Collected data
▬▬▬▬▬▬▬▬▬▬
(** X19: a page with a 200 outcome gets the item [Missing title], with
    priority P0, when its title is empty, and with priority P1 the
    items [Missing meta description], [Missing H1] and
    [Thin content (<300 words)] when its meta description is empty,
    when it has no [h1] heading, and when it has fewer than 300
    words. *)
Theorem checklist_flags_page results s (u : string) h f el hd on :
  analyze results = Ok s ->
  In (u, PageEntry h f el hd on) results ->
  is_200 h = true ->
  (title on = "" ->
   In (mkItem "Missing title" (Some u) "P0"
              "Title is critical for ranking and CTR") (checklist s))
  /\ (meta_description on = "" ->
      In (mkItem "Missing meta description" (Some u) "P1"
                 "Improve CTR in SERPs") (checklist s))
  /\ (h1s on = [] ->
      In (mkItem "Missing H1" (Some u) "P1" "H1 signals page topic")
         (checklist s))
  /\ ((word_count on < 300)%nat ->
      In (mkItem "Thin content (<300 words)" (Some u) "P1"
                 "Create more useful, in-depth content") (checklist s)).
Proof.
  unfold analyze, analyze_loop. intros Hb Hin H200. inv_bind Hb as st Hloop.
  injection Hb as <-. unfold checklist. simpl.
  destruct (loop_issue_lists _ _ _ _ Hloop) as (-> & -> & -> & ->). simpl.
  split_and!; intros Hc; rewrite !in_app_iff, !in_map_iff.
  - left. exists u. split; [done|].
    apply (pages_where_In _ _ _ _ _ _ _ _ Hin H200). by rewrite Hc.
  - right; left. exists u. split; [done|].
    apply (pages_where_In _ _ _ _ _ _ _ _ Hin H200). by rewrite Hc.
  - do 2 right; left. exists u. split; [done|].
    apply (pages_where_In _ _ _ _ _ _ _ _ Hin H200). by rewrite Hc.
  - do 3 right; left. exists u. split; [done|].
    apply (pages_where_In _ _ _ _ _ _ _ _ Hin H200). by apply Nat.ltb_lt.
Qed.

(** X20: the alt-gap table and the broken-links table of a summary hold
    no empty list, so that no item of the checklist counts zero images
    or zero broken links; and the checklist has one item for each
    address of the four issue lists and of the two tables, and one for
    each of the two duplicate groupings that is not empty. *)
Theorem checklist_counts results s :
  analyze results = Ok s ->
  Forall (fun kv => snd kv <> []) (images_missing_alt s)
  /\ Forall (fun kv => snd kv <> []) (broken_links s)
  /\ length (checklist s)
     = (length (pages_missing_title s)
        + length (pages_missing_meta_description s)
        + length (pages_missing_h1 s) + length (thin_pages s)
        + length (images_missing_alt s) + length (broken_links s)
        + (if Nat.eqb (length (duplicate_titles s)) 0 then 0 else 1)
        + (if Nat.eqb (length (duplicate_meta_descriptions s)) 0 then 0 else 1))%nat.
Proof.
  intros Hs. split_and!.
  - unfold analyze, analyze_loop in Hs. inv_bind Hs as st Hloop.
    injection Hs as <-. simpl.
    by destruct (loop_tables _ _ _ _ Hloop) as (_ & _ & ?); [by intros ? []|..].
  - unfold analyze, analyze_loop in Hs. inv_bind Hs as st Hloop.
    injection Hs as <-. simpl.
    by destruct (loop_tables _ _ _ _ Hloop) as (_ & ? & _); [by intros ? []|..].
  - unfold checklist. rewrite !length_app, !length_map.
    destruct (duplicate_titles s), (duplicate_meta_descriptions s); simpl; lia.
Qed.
▬▬▬▬▬▬▬▬▬▬
§ ASSIGNMENT
What must be returned is the line with "Forall (fun kv => snd kv <> []) (images_missing_alt" plus every line after it to the end of the entries, exactly as they appear.

§ EXERCISE RESPONSE
  Forall (fun kv => snd kv <> []) (images_missing_alt s)
  /\ Forall (fun kv => snd kv <> []) (broken_links s)
  /\ length (checklist s)
     = (length (pages_missing_title s)
        + length (pages_missing_meta_description s)
        + length (pages_missing_h1 s) + length (thin_pages s)
        + length (images_missing_alt s) + length (broken_links s)
        + (if Nat.eqb (length (duplicate_titles s)) 0 then 0 else 1)
        + (if Nat.eqb (length (duplicate_meta_descriptions s)) 0 then 0 else 1))%nat.
Proof.
  intros Hs. split_and!.
  - unfold analyze, analyze_loop in Hs. inv_bind Hs as st Hloop.
    injection Hs as <-. simpl.
    by destruct (loop_tables _ _ _ _ Hloop) as (_ & _ & ?); [by intros ? []|..].
  - unfold analyze, analyze_loop in Hs. inv_bind Hs as st Hloop.
    injection Hs as <-. simpl.
    by destruct (loop_tables _ _ _ _ Hloop) as (_ & ? & _); [by intros ? []|..].
  - unfold checklist. rewrite !length_app, !length_map.
    destruct (duplicate_titles s), (duplicate_meta_descriptions s); simpl; lia.
Qed.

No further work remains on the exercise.